::: RECORDS SHOWN

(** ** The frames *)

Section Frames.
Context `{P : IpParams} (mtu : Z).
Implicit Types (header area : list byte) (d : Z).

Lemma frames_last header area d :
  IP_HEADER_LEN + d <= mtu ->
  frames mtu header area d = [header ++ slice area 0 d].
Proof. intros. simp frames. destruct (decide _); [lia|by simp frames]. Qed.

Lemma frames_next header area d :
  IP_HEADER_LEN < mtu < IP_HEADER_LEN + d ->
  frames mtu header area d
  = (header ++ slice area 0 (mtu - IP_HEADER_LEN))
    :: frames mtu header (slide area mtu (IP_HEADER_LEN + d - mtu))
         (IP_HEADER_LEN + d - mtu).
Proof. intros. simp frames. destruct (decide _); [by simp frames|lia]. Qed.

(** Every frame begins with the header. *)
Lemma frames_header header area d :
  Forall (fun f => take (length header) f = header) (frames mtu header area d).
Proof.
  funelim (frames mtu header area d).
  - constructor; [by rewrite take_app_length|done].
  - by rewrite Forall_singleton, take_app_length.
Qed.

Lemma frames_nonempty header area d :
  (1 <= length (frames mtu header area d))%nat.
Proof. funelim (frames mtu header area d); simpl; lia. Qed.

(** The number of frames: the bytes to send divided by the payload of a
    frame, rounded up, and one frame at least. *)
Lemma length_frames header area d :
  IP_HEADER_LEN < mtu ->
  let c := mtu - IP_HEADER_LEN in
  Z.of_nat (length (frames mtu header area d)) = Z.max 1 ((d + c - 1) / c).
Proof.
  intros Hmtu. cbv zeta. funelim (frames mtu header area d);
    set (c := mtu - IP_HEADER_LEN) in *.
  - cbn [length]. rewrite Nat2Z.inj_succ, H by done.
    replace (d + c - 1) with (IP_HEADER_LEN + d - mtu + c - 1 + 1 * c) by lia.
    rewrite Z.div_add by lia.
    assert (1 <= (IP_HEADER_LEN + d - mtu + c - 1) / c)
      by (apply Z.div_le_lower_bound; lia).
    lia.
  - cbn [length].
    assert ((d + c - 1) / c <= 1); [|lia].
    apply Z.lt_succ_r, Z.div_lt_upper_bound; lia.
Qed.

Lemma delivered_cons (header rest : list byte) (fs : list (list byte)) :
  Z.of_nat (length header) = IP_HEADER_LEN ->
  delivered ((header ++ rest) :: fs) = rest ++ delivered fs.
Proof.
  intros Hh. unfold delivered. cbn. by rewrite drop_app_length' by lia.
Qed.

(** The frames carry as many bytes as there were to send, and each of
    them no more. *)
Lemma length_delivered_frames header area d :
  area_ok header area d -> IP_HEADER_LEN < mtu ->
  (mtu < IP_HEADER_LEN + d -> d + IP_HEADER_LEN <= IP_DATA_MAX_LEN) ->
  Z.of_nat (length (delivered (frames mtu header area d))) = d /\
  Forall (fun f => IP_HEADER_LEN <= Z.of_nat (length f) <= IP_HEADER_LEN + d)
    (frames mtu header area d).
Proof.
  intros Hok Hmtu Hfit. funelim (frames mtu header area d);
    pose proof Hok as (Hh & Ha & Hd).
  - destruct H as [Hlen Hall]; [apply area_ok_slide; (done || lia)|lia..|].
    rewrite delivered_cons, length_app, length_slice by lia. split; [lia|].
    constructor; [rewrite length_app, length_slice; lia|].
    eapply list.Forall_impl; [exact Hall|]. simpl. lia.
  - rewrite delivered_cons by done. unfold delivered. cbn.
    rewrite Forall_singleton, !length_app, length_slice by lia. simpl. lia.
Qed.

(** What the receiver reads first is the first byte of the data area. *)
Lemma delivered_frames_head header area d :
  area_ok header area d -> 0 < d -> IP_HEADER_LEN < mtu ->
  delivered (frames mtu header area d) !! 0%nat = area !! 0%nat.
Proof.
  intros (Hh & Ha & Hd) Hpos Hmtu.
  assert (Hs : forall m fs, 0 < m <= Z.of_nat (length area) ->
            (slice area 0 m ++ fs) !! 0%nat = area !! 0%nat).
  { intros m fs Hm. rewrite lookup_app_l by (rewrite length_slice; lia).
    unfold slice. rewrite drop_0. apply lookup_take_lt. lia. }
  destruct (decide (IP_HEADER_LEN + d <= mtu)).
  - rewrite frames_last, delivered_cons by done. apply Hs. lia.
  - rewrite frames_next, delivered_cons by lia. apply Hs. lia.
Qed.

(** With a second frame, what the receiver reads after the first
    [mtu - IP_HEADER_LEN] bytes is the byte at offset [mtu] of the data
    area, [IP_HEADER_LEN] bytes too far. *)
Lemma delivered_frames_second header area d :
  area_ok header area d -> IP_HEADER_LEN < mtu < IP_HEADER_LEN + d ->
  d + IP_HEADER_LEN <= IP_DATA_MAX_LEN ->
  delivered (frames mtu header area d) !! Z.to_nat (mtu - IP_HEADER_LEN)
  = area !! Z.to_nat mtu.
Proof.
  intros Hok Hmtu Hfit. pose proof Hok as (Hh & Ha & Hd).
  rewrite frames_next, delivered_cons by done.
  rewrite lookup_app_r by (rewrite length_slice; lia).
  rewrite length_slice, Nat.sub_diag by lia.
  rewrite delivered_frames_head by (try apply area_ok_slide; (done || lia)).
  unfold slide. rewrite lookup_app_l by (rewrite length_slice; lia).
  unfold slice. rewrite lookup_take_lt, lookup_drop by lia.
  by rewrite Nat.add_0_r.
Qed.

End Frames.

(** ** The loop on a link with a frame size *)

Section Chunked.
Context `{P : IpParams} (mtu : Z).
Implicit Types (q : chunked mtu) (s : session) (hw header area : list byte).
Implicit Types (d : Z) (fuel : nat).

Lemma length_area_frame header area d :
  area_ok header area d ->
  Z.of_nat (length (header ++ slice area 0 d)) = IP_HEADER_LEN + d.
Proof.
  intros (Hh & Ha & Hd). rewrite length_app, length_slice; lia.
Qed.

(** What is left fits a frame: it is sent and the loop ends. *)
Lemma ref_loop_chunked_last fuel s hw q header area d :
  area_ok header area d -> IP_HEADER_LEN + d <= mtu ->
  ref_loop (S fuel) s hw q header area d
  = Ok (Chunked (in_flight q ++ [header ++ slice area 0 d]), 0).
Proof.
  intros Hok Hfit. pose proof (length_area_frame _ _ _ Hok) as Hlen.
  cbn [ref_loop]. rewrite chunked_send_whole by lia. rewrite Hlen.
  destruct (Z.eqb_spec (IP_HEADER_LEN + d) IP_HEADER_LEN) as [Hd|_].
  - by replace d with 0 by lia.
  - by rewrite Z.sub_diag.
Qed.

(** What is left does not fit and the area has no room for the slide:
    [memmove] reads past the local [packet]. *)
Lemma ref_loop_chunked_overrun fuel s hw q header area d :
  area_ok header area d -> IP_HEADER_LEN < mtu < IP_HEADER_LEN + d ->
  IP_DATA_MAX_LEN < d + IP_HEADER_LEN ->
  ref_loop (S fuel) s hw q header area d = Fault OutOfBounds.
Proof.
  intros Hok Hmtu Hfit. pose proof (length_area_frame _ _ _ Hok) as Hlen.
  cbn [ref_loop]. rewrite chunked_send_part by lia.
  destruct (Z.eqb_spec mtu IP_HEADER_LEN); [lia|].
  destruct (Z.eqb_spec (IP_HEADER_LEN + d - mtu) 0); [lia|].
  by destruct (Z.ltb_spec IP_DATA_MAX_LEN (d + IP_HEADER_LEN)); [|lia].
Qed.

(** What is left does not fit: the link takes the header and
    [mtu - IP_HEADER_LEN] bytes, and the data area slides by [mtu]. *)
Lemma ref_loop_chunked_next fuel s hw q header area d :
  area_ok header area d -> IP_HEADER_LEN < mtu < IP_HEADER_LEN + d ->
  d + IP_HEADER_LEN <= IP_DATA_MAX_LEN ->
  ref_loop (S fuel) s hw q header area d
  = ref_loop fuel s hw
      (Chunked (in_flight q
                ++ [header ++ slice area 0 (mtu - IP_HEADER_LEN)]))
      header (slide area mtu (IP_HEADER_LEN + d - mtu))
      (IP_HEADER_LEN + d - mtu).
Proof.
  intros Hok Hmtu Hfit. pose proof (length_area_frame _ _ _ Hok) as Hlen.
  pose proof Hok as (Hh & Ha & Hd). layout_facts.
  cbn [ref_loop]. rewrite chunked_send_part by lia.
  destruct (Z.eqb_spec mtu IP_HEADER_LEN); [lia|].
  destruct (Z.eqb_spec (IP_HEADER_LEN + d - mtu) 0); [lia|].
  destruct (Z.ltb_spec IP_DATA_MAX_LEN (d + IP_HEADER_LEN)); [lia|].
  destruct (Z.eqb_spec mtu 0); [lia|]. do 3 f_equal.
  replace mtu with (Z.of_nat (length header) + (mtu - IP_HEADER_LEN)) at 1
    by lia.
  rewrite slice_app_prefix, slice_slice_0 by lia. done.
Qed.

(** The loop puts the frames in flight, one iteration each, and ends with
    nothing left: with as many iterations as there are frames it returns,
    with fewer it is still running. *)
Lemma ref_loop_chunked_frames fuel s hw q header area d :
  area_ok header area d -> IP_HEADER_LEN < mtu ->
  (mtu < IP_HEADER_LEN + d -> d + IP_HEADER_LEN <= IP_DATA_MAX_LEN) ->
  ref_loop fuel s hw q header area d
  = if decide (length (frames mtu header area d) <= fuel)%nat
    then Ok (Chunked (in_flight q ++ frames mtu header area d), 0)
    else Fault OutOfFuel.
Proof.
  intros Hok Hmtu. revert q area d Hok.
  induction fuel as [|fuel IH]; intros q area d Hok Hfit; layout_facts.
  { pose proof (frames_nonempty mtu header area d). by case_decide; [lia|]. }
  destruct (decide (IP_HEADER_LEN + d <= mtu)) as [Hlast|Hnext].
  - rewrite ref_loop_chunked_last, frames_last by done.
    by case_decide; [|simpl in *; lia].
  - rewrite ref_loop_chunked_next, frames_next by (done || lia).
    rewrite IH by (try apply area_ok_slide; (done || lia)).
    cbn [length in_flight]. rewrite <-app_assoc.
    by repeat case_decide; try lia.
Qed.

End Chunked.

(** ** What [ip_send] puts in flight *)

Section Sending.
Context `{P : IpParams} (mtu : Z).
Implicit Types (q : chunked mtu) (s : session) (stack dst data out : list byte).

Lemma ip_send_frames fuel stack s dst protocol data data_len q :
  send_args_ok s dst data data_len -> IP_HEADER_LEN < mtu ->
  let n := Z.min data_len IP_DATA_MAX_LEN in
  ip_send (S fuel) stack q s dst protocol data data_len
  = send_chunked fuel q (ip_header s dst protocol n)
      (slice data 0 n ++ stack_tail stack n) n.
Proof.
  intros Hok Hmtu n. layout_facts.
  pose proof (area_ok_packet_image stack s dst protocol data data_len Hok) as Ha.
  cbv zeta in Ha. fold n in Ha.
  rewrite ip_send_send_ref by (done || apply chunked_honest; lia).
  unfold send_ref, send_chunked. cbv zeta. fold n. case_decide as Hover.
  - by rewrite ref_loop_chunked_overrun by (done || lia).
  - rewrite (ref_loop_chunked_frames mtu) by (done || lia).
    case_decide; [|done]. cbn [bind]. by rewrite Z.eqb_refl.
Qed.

::::::

PROBLEM TO WORK ON:
Go over the data above and copy every line that has the word "puts" in it.

ANSWER FOR THIS EXERCISE:
(** The loop puts the frames in flight, one iteration each, and ends with
(** ** What [ip_send] puts in flight *)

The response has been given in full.